ASSIGNMENT: Filter the listing below, copying every line in which the word "rewrite" appears.

RECORDS TO USE section start

Definition taken_row : row :=
  match job_row (keyed (Some key1) (mail_job 3)) with
  | Ok r => r
  | Raise _ => mkRow VNull VNull VNull VNull VNull VNull VNull VNull VNull
  end.

Lemma enqueue_full_witness :
  let w := world_on (server_with 1 3) in
  let '(r, w') := enqueue (enqueuer1 1) (mail_job 3) (Some key1) None w in
  w_db w' = w_db w ∧ view (w_redis w') = view (w_redis w) ∧
  r = Raise (QueueFull (JStr mail) 1 1).
Proof.
  intros w. destruct (enqueue _ _ _ _ w) as [r w'] eqn:H.
  outcome_is H (Raise (A:=rval) (QueueFull (JStr mail) 1 1)).
  apply (enqueue_full (enqueuer1 1) (mail_job 3) (Some key1) None w) in H as (H1 & H2 & _);
    [by split_and!|exact I|apply Z.leb_le; vm_compute; reflexivity].
Defined.

Lemma enqueue_success_witness :
  let w := world_on (server_with 1 3) in
  let '(r, w') := enqueue (enqueuer1 10) (mail_job 3) (Some key1) None w in
  is_ok r = true ∧
  (∃ row, job_row (keyed (Some key1) (mail_job 3)) = Ok row ∧ w_db w' = idle [row]) ∧
  view (w_redis w') ≠ view (w_redis w).
Proof.
  intros w. destruct (enqueue _ _ _ _ w) as [r w'] eqn:H.
  destruct (enqueue_success (enqueuer1 10) (mail_job 3) (Some key1) None w [] ∅) as [H1 H2];
    [reflexivity|intros ? _; reflexivity|].
  assert (view (w_redis w') ≠ view (w_redis w)) as Hne.
  { intros Hv. apply (f_equal (λ v, length (s_entries (stream_of v (_stream_key relayq mail))))) in Hv.
    change w' with (r, w').2 in Hv. rewrite <- H in Hv. vm_compute in Hv. discriminate Hv. }
  outcome_is H (Ok (E:=exn) (RS (u "1111-0"))). split; [reflexivity|]. split; [|exact Hne].
  destruct (H1 w') as (row & Hr & Hdb); [by right; rewrite H|by eexists|exact Hne|].
  exists row. split; [exact Hr|exact Hdb].
Defined.

Lemma enqueue_conflict_witness :
  let '(r, w') := enqueue (enqueuer1 10) (mail_job 0) (Some key1) None taken_world in
  r = Raise (IdempotencyConflict key1) ∧ w_db w' = w_db taken_world.
Proof.
  destruct (enqueue _ _ _ _ taken_world) as [r w'] eqn:H.
  outcome_is H (Raise (A:=rval) (IdempotencyConflict key1)). split; [reflexivity|].
  apply (enqueue_conflict (enqueuer1 10) 0 (mail_job 0) key1 None taken_world [taken_row] ∅ taken_row) in H
    as (_ & Hdb & _); [exact Hdb|reflexivity|reflexivity| |reflexivity|left| ].
  - vm_compute. reflexivity.
  - vm_compute. reflexivity.
Defined.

RECORDS TO USE section end

TASK SOLUTION:
    change w' with (r, w').2 in Hv. rewrite <- H in Hv. vm_compute in Hv. discriminate Hv. }
  destruct (H1 w') as (row & Hr & Hdb); [by right; rewrite H|by eexists|exact Hne|].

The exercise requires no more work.